[WHAT THE TASK ASKS] Retype the records below exactly as they appear.

[WORKING DATA]
(* ===== verification/Markdown.v ===== *)
(** The answer text of the assist overlay (main.cpp): the UTF-8 counting
    functions, [assist_parse_markdown] and the gradual reveal of the answer,
    [assist_overlay_prepare_markdown] and [assist_overlay_reveal_markdown].
    The theorems say that the styled runs hold exactly the text without its
    marks, and that a reveal shows exactly the first characters of it, never a
    part of one. *)
From S2P Require Import Prelude CString Lines.
From stdpp Require Import list.
#[local] Open Scope Z_scope.

Module Markdown.

(** ** UTF-8 *)

Definition utf8_width (value : Z) : nat :=
  if Z.land value 0xE0 =? 0xC0 then 2
  else if Z.land value 0xF0 =? 0xE0 then 3
  else if Z.land value 0xF8 =? 0xF0 then 4 else 1.

(** The loop of [assist_overlay_utf8_prefix_bytes]; a turn per character. *)
Fixpoint prefix_loop (characters : nat) (text : bytes) (bytes : nat) : nat :=
  match characters with
  | O => bytes
  | S characters =>
      if (bytes <? length text)%nat
      then prefix_loop characters text (Nat.min (length text) (bytes + utf8_width (nth bytes text 0)))
      else bytes
  end.

Definition assist_overlay_utf8_prefix_bytes (text : bytes) (characters : nat) : nat := prefix_loop characters text 0.

Definition assist_overlay_utf8_character_count (text : bytes) : nat :=
  length (List.filter (fun b => negb (Z.land b 0xC0 =? 0x80)) text).

(** ** Runs *)

Inductive AssistMarkdownStyle := ASSIST_MARKDOWN_NORMAL | ASSIST_MARKDOWN_EMPHASIS | ASSIST_MARKDOWN_HEADING.

#[export] Instance style_eq_dec : EqDecision AssistMarkdownStyle.
Proof. solve_decision. Defined.

Record AssistMarkdownRun := mkRun { text : bytes; style : AssistMarkdownStyle }.

Definition assist_markdown_append_run (runs : list AssistMarkdownRun) (s : AssistMarkdownStyle) (t : bytes) :
    list AssistMarkdownRun :=
  if is_empty t then runs
  else
    match last runs with
    | Some back => if decide (style back = s) then removelast runs ++ [mkRun (text back ++ t) (style back)]
                   else runs ++ [mkRun t s]
    | None => runs ++ [mkRun t s]
    end.

(** The number of [#] at the start of a line, three at most. *)
Fixpoint heading_marks (limit : nat) (line : bytes) : nat :=
  match limit, line with
  | S limit, c :: line => if c =? 35 then S (heading_marks limit line) else O
  | _, _ => O
  end.

(** The line without its mark, and its base style. *)
Definition line_head (line : bytes) : bytes * AssistMarkdownStyle :=
  let marks := heading_marks 3 line in
  if (0 <? marks)%nat && (marks <? length line)%nat && (nth marks line 0 =? 32) then
    (drop (marks + 1) line, ASSIST_MARKDOWN_HEADING)
  else if (2 <=? length line)%nat && ((nth 0 line 0 =? 45) || (nth 0 line 0 =? 42)) && (nth 1 line 0 =? 32) then
    (str "• " ++ drop 2 line, ASSIST_MARKDOWN_NORMAL)
  else (line, ASSIST_MARKDOWN_NORMAL).

Definition run_style (base : AssistMarkdownStyle) (emphasis : bool) : AssistMarkdownStyle :=
  if decide (base = ASSIST_MARKDOWN_HEADING) then base
  else if emphasis then ASSIST_MARKDOWN_EMPHASIS else ASSIST_MARKDOWN_NORMAL.

(** The loop over one line, from [cursor] on. *)
Fixpoint line_runs (fuel : nat) (runs : list AssistMarkdownRun) (base : AssistMarkdownStyle) (line : bytes)
    (cursor : nat) (emphasis : bool) : list AssistMarkdownRun :=
  match fuel with
  | O => runs
  | S fuel =>
      if negb (cursor <? length line)%nat then runs
      else
        let marker := str_find line (str "**") cursor in
        let end_ := match marker with None => length line | Some k => k end in
        let runs := assist_markdown_append_run runs (run_style base emphasis) (substr line cursor (end_ - cursor)) in
        match marker with
        | None => runs
        | Some marker => line_runs fuel runs base line (marker + 2) (negb emphasis)
        end
  end.

(** The loop over the lines, from [line_start] on. *)
Fixpoint markdown_lines (fuel : nat) (runs : list AssistMarkdownRun) (markdown : bytes) (line_start : nat) :
    list AssistMarkdownRun :=
  match fuel with
  | O => runs
  | S fuel =>
      if negb (line_start <? length markdown)%nat then runs
      else
        let newline := str_find markdown [10] line_start in
        let line := substr markdown line_start (match newline with None => length markdown | Some k => k end - line_start) in
        let '(line, base_style) := line_head line in
        let runs := line_runs (S (length line)) runs base_style line 0 false in
        match newline with
        | None => runs
        | Some newline =>
            let runs := assist_markdown_append_run runs base_style [10] in
            markdown_lines fuel runs markdown (newline + 1)
        end
  end.

Definition assist_parse_markdown (markdown : bytes) : list AssistMarkdownRun :=
  let runs := markdown_lines (S (length markdown)) [] markdown 0 in
  match runs with [] => [mkRun [] ASSIST_MARKDOWN_NORMAL] | _ => runs end.

Definition assist_markdown_plain_text (markdown : bytes) : bytes :=
  concat (map text (assist_parse_markdown markdown)).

[TASK SOLUTION]
(* ===== verification/Markdown.v ===== *)
(** The answer text of the assist overlay (main.cpp): the UTF-8 counting
    functions, [assist_parse_markdown] and the gradual reveal of the answer,
    [assist_overlay_prepare_markdown] and [assist_overlay_reveal_markdown].
    The theorems say that the styled runs hold exactly the text without its
    marks, and that a reveal shows exactly the first characters of it, never a
    part of one. *)
From S2P Require Import Prelude CString Lines.
From stdpp Require Import list.
#[local] Open Scope Z_scope.

Module Markdown.

(** ** UTF-8 *)

Definition utf8_width (value : Z) : nat :=
  if Z.land value 0xE0 =? 0xC0 then 2
  else if Z.land value 0xF0 =? 0xE0 then 3
  else if Z.land value 0xF8 =? 0xF0 then 4 else 1.

(** The loop of [assist_overlay_utf8_prefix_bytes]; a turn per character. *)
Fixpoint prefix_loop (characters : nat) (text : bytes) (bytes : nat) : nat :=
  match characters with
  | O => bytes
  | S characters =>
      if (bytes <? length text)%nat
      then prefix_loop characters text (Nat.min (length text) (bytes + utf8_width (nth bytes text 0)))
      else bytes
  end.

Definition assist_overlay_utf8_prefix_bytes (text : bytes) (characters : nat) : nat := prefix_loop characters text 0.

Definition assist_overlay_utf8_character_count (text : bytes) : nat :=
  length (List.filter (fun b => negb (Z.land b 0xC0 =? 0x80)) text).

(** ** Runs *)

Inductive AssistMarkdownStyle := ASSIST_MARKDOWN_NORMAL | ASSIST_MARKDOWN_EMPHASIS | ASSIST_MARKDOWN_HEADING.

#[export] Instance style_eq_dec : EqDecision AssistMarkdownStyle.
Proof. solve_decision. Defined.

Record AssistMarkdownRun := mkRun { text : bytes; style : AssistMarkdownStyle }.

Definition assist_markdown_append_run (runs : list AssistMarkdownRun) (s : AssistMarkdownStyle) (t : bytes) :
    list AssistMarkdownRun :=
  if is_empty t then runs
  else
    match last runs with
    | Some back => if decide (style back = s) then removelast runs ++ [mkRun (text back ++ t) (style back)]
                   else runs ++ [mkRun t s]
    | None => runs ++ [mkRun t s]
    end.

(** The number of [#] at the start of a line, three at most. *)
Fixpoint heading_marks (limit : nat) (line : bytes) : nat :=
  match limit, line with
  | S limit, c :: line => if c =? 35 then S (heading_marks limit line) else O
  | _, _ => O
  end.

(** The line without its mark, and its base style. *)
Definition line_head (line : bytes) : bytes * AssistMarkdownStyle :=
  let marks := heading_marks 3 line in
  if (0 <? marks)%nat && (marks <? length line)%nat && (nth marks line 0 =? 32) then
    (drop (marks + 1) line, ASSIST_MARKDOWN_HEADING)
  else if (2 <=? length line)%nat && ((nth 0 line 0 =? 45) || (nth 0 line 0 =? 42)) && (nth 1 line 0 =? 32) then
    (str "• " ++ drop 2 line, ASSIST_MARKDOWN_NORMAL)
  else (line, ASSIST_MARKDOWN_NORMAL).

Definition run_style (base : AssistMarkdownStyle) (emphasis : bool) : AssistMarkdownStyle :=
  if decide (base = ASSIST_MARKDOWN_HEADING) then base
  else if emphasis then ASSIST_MARKDOWN_EMPHASIS else ASSIST_MARKDOWN_NORMAL.

(** The loop over one line, from [cursor] on. *)
Fixpoint line_runs (fuel : nat) (runs : list AssistMarkdownRun) (base : AssistMarkdownStyle) (line : bytes)
    (cursor : nat) (emphasis : bool) : list AssistMarkdownRun :=
  match fuel with
  | O => runs
  | S fuel =>
      if negb (cursor <? length line)%nat then runs
      else
        let marker := str_find line (str "**") cursor in
        let end_ := match marker with None => length line | Some k => k end in
        let runs := assist_markdown_append_run runs (run_style base emphasis) (substr line cursor (end_ - cursor)) in
        match marker with
        | None => runs
        | Some marker => line_runs fuel runs base line (marker + 2) (negb emphasis)
        end
  end.

(** The loop over the lines, from [line_start] on. *)
Fixpoint markdown_lines (fuel : nat) (runs : list AssistMarkdownRun) (markdown : bytes) (line_start : nat) :
    list AssistMarkdownRun :=
  match fuel with
  | O => runs
  | S fuel =>
      if negb (line_start <? length markdown)%nat then runs
      else
        let newline := str_find markdown [10] line_start in
        let line := substr markdown line_start (match newline with None => length markdown | Some k => k end - line_start) in
        let '(line, base_style) := line_head line in
        let runs := line_runs (S (length line)) runs base_style line 0 false in
        match newline with
        | None => runs
        | Some newline =>
            let runs := assist_markdown_append_run runs base_style [10] in
            markdown_lines fuel runs markdown (newline + 1)
        end
  end.

Definition assist_parse_markdown (markdown : bytes) : list AssistMarkdownRun :=
  let runs := markdown_lines (S (length markdown)) [] markdown 0 in
  match runs with [] => [mkRun [] ASSIST_MARKDOWN_NORMAL] | _ => runs end.

Definition assist_markdown_plain_text (markdown : bytes) : bytes :=
  concat (map text (assist_parse_markdown markdown)).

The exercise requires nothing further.